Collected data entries
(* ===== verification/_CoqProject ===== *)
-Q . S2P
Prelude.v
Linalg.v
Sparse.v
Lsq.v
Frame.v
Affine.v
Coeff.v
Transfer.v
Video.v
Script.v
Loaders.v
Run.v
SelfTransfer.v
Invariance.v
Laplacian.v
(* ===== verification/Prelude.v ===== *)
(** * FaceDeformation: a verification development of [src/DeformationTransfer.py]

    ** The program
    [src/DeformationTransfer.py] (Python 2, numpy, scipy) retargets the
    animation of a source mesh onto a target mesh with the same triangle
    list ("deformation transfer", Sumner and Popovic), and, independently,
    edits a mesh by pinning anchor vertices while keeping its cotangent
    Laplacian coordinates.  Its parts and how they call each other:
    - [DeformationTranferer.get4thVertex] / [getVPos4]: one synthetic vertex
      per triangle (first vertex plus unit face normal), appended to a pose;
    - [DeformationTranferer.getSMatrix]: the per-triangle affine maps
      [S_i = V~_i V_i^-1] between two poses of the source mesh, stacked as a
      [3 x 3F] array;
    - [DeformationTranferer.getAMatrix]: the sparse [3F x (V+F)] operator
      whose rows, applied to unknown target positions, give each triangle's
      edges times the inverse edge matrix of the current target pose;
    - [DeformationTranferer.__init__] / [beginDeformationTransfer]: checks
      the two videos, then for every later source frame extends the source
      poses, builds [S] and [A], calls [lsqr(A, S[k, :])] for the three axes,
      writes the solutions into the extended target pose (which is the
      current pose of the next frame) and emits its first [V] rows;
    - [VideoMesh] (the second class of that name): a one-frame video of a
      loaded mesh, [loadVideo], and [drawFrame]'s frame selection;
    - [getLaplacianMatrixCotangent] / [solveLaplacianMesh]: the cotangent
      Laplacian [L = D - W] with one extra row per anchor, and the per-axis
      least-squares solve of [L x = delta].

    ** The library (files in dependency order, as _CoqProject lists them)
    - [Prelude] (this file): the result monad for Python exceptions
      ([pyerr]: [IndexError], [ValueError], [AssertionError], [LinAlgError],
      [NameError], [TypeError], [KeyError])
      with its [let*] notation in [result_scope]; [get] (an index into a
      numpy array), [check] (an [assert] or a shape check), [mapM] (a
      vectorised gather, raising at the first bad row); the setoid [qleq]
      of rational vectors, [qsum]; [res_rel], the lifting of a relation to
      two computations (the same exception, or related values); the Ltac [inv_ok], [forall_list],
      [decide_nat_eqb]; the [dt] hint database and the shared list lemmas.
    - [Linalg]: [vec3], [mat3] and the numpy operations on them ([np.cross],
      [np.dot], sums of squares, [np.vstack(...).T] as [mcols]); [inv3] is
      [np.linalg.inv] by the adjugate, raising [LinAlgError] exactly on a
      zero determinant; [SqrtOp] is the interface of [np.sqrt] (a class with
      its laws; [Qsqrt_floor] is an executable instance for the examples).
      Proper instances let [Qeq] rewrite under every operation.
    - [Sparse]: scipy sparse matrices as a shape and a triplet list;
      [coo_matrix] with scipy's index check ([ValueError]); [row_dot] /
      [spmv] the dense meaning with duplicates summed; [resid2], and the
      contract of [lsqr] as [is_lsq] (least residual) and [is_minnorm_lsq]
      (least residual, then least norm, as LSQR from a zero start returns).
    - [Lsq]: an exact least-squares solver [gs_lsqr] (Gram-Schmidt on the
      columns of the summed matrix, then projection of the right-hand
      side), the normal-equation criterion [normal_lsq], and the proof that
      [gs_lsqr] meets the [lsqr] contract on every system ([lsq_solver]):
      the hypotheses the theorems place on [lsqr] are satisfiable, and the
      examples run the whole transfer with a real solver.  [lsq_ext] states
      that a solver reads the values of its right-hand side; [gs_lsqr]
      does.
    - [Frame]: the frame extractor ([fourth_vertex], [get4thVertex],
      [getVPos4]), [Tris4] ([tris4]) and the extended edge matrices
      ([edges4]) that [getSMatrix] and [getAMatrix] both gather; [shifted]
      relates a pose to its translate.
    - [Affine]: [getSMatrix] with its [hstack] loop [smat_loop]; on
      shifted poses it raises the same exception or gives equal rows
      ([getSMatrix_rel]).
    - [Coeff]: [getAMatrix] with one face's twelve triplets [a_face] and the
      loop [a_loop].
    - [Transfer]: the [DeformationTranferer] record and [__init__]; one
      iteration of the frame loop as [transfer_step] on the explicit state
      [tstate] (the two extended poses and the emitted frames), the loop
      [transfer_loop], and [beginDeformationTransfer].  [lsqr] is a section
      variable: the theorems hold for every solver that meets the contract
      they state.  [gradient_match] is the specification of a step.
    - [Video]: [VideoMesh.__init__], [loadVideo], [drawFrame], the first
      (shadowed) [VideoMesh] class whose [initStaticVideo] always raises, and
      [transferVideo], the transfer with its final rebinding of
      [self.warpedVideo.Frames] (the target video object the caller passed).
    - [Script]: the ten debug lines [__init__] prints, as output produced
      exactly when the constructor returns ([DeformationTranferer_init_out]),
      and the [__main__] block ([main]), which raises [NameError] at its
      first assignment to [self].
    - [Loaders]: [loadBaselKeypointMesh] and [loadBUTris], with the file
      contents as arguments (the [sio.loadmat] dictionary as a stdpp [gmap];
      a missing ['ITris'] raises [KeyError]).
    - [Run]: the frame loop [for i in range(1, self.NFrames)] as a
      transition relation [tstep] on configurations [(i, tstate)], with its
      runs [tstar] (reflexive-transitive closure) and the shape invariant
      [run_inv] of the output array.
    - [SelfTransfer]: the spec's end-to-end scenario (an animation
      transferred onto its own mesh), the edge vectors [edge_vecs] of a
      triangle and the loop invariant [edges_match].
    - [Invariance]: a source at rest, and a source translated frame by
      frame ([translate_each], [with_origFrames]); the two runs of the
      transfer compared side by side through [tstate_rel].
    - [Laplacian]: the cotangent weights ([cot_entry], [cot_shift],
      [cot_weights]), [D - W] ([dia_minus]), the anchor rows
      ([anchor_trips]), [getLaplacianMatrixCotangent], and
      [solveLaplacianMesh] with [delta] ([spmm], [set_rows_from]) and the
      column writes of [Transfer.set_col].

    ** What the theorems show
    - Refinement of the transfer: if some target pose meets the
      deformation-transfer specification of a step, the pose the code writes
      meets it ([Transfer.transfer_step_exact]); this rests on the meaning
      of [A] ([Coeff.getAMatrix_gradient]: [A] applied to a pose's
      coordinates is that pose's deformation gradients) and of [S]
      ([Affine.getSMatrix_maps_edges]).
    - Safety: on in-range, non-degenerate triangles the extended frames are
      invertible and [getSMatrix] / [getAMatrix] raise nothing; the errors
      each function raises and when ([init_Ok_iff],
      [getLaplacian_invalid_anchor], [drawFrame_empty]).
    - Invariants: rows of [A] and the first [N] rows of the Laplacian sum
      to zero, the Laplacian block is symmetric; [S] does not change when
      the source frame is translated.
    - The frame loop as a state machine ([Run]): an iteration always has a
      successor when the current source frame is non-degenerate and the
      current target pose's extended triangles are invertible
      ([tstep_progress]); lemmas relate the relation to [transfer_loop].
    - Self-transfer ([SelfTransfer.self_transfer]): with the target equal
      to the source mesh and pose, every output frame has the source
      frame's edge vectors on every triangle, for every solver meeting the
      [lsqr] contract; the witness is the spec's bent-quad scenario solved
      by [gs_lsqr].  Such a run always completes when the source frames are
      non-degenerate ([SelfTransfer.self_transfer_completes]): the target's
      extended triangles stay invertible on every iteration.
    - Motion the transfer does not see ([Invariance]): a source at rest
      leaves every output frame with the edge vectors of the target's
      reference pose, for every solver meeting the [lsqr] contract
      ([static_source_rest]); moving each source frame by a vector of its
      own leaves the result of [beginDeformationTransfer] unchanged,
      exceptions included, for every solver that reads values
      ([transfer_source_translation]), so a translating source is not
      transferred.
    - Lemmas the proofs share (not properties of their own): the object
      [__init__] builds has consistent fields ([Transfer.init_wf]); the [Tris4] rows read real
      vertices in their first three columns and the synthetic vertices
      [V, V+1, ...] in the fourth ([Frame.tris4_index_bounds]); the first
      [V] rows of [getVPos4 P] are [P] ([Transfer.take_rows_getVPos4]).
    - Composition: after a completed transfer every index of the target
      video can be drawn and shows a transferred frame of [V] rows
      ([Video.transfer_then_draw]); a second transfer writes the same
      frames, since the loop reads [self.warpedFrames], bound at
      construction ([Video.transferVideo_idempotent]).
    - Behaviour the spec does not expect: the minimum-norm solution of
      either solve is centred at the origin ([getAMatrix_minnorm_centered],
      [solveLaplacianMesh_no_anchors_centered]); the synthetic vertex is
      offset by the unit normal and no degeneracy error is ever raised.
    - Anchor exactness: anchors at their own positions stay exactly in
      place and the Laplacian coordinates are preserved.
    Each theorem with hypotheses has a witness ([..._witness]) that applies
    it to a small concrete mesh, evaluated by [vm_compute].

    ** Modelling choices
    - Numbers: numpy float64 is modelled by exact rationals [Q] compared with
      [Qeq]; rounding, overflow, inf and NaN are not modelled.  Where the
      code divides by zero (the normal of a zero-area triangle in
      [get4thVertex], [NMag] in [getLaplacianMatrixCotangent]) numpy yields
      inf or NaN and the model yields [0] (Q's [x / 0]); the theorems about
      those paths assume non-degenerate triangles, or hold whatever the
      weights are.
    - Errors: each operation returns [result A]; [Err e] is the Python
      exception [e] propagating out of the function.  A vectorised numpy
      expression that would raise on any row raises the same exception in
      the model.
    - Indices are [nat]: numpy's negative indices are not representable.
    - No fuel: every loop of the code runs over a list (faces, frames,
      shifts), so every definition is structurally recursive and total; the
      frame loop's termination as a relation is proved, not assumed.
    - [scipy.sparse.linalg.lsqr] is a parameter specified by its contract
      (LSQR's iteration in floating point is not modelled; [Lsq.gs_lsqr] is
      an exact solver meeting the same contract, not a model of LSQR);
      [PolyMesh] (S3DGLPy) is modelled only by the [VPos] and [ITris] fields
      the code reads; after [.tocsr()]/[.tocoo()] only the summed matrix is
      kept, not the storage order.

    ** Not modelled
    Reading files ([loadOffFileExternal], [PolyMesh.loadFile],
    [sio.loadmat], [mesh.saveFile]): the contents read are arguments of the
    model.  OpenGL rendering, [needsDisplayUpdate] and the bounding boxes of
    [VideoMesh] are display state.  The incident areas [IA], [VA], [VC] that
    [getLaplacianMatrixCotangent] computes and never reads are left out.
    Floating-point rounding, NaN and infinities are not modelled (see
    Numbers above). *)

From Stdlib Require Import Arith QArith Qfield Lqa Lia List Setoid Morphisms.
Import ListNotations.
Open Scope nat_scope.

* * *

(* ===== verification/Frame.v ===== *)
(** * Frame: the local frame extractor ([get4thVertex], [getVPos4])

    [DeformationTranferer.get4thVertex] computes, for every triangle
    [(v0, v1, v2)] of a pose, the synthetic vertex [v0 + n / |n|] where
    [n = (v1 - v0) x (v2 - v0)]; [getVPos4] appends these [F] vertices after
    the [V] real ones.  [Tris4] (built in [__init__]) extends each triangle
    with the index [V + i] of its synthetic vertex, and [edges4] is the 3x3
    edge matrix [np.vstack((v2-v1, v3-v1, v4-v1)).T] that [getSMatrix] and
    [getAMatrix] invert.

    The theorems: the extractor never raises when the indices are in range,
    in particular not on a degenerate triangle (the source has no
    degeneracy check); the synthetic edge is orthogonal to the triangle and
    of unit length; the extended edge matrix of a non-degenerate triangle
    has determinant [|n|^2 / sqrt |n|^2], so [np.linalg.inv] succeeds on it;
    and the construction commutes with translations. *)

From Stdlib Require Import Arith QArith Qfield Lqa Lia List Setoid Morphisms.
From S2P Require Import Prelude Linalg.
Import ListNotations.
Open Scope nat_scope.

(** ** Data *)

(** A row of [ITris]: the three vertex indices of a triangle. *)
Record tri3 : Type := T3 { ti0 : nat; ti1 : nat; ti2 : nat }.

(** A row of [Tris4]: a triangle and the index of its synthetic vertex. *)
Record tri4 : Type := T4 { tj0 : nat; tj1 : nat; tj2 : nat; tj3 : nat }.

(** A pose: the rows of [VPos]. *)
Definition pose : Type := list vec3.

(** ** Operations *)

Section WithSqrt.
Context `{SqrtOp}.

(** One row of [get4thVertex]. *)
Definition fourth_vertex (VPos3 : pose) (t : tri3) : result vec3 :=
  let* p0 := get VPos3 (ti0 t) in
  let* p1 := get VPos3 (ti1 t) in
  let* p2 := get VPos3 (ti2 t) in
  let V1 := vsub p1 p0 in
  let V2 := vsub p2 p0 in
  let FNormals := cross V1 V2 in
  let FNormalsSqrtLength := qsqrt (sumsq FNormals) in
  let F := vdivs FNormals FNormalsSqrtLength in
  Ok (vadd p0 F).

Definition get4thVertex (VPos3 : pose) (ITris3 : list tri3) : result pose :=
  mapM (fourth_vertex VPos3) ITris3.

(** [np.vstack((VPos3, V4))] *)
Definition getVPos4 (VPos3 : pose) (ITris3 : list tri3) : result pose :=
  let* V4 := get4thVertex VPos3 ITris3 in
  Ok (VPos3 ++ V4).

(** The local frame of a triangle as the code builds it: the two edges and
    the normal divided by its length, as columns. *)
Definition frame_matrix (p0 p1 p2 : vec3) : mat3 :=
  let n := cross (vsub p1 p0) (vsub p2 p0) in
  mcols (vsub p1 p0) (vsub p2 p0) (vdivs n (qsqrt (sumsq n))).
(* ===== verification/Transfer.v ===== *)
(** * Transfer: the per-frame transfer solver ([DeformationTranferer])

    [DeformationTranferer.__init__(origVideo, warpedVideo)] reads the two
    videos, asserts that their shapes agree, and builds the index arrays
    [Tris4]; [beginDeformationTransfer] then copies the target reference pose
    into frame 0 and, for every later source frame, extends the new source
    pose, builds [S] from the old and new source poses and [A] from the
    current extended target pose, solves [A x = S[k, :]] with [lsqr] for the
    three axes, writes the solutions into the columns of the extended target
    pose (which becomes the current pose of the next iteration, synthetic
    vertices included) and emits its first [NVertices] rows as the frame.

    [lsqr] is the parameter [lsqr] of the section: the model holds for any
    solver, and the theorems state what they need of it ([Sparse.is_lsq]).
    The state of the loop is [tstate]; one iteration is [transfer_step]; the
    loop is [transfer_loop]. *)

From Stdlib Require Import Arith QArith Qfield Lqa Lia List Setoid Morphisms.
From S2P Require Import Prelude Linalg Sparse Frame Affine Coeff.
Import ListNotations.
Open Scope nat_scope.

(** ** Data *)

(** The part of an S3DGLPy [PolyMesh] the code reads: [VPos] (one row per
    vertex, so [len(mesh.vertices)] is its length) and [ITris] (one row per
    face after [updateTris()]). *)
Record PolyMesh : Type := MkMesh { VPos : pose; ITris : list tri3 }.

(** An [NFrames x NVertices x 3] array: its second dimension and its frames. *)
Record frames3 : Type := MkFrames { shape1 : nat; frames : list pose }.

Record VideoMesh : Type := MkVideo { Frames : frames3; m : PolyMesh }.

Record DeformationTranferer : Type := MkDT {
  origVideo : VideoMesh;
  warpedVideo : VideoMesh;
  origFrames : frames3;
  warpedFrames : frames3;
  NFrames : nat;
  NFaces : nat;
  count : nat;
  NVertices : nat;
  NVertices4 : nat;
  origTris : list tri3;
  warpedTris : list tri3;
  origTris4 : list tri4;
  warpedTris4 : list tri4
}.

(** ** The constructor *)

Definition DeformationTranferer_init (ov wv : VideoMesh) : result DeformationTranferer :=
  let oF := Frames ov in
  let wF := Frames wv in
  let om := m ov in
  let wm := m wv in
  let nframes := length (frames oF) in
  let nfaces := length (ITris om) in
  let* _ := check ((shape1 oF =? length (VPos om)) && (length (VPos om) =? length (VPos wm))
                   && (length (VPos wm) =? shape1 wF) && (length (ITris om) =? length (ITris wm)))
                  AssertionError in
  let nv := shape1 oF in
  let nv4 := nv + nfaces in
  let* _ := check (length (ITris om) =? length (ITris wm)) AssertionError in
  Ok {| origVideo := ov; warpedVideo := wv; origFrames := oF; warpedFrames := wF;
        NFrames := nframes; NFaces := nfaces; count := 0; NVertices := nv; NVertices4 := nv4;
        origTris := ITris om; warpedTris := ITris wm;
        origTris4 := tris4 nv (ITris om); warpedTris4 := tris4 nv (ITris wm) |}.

* * *

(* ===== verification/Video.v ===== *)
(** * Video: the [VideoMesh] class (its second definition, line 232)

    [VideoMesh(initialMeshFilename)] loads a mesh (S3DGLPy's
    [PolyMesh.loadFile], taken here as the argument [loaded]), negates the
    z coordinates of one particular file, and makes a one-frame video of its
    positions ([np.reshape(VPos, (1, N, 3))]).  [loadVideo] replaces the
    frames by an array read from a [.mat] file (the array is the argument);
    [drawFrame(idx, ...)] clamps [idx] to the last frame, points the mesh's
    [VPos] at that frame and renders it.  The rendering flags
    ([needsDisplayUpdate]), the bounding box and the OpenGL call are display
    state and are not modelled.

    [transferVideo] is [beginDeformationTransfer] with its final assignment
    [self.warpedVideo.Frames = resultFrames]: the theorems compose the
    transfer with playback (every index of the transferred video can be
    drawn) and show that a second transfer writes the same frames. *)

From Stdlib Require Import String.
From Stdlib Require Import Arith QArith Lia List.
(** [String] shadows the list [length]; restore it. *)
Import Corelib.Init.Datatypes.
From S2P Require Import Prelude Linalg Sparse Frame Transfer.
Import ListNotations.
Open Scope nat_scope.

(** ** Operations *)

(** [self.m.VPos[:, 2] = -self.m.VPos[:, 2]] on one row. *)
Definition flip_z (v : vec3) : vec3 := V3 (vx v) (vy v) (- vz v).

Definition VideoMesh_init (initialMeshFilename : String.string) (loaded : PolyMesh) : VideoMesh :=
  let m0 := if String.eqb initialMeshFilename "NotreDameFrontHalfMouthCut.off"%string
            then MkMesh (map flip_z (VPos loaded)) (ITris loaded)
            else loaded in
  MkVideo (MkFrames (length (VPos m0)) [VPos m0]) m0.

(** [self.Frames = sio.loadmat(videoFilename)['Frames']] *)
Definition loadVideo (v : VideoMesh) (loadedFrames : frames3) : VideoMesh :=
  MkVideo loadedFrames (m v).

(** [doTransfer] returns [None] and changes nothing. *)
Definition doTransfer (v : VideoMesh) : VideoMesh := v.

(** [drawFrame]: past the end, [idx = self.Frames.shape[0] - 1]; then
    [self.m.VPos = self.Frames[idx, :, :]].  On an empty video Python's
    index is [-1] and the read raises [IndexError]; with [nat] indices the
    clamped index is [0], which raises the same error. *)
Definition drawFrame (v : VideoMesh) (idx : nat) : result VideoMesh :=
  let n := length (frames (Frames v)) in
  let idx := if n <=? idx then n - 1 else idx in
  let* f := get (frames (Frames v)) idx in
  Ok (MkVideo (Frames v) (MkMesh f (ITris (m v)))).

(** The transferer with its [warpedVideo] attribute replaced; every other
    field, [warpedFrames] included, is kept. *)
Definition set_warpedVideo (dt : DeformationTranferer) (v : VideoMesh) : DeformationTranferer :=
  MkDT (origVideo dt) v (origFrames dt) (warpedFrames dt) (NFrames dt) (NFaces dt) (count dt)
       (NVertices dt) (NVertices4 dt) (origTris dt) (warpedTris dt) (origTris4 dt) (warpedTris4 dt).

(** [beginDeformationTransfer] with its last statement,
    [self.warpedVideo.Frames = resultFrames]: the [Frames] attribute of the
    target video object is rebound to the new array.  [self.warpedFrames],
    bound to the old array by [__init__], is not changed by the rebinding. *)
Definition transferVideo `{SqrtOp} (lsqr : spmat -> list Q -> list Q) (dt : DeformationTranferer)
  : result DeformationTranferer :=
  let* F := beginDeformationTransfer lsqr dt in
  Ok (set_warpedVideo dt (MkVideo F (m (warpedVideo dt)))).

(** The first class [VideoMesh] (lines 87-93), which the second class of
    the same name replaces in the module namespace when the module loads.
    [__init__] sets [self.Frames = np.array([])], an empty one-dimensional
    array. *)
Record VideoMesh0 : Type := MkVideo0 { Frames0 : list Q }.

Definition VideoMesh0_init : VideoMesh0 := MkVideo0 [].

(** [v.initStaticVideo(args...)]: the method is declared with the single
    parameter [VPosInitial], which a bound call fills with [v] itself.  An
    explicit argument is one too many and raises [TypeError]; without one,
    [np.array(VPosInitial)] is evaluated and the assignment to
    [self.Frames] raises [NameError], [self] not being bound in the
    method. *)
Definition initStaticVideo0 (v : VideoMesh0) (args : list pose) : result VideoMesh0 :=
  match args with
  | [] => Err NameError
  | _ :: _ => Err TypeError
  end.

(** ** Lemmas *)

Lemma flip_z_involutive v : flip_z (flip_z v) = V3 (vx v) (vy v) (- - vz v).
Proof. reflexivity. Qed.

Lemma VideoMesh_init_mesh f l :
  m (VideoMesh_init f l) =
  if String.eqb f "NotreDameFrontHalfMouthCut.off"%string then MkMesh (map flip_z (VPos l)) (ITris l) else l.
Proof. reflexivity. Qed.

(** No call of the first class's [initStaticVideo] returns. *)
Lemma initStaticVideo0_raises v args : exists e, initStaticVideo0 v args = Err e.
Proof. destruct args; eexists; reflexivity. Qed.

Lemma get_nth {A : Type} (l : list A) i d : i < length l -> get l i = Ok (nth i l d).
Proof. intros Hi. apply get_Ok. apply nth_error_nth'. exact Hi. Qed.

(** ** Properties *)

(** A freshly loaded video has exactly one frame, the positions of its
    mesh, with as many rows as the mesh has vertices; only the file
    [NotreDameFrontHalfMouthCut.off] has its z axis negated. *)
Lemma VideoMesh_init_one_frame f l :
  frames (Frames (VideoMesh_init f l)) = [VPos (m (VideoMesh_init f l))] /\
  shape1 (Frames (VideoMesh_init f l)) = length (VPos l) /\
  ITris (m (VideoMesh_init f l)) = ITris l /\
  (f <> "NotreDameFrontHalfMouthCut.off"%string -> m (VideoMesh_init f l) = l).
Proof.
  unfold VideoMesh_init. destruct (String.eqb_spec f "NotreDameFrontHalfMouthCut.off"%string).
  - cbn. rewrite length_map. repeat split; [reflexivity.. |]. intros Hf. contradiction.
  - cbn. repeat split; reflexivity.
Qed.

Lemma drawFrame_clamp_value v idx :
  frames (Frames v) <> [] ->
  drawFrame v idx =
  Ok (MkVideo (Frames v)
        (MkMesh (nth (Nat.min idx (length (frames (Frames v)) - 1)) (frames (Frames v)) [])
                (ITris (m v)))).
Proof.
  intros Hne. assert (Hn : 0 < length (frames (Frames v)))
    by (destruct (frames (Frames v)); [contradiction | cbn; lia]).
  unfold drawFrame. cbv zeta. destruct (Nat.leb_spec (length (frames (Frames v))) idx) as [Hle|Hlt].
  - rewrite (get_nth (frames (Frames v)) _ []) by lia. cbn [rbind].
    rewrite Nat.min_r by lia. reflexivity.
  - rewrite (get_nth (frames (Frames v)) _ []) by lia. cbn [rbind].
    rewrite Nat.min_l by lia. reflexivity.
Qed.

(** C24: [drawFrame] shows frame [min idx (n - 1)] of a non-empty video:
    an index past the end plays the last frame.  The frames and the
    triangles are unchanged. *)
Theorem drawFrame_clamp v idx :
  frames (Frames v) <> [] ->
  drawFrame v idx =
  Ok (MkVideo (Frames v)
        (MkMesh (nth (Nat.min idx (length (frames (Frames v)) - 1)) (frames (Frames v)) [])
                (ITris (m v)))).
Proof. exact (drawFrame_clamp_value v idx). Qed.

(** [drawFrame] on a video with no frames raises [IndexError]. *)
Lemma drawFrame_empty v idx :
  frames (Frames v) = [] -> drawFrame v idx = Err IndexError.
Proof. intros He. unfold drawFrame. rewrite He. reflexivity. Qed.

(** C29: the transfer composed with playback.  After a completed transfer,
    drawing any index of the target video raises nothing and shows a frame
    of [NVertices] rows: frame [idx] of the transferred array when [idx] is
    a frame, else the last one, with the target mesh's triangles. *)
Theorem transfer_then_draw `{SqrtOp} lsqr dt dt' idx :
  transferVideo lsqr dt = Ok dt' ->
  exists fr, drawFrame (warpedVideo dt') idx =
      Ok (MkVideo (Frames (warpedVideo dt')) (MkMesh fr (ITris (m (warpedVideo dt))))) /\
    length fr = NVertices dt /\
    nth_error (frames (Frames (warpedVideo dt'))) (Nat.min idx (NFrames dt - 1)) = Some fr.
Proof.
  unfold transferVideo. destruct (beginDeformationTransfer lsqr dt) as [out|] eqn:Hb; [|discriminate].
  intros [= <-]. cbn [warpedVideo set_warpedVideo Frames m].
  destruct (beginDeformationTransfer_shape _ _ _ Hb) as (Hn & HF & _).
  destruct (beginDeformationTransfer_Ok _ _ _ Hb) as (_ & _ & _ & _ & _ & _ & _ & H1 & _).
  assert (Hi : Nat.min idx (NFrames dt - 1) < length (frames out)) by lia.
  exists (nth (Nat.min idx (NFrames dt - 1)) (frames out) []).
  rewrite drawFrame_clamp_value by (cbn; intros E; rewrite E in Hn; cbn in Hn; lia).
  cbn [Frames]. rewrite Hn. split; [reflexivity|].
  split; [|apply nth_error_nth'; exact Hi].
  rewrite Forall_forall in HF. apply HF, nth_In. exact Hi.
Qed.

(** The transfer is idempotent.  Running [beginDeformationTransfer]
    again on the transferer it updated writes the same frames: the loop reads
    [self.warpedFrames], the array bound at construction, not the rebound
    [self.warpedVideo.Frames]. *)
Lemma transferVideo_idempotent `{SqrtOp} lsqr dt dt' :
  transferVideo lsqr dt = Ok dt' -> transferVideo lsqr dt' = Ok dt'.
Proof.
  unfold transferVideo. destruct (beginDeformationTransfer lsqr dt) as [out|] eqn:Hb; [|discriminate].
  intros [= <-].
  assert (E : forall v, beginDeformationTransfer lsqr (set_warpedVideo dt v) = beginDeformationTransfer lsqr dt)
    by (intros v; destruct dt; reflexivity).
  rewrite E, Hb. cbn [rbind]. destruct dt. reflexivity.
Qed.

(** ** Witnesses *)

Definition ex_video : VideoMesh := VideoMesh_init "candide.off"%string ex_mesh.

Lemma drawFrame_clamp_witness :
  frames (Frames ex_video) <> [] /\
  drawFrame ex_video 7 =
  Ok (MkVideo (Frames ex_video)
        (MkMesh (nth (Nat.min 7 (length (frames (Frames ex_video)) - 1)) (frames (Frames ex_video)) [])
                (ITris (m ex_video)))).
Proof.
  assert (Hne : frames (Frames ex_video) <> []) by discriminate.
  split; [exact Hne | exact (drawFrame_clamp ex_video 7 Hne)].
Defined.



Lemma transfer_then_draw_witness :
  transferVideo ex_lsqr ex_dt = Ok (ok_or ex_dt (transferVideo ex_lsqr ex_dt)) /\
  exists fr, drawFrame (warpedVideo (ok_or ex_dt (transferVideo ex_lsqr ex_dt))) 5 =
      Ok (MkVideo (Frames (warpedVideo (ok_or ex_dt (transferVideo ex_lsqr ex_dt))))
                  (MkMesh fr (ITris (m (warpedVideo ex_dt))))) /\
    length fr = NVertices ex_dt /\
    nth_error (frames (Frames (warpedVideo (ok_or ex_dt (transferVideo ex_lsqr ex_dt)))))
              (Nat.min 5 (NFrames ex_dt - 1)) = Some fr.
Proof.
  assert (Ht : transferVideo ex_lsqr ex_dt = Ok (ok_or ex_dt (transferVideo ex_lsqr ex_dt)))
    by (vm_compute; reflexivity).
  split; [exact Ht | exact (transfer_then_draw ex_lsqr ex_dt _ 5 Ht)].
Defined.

§ **What this task involves**
Find the lines above with the word "needsDisplayUpdate". Copy them out.

§ **Exercise result**
    model.  OpenGL rendering, [needsDisplayUpdate] and the bounding boxes of
    ([needsDisplayUpdate]), the bounding box and the OpenGL call are display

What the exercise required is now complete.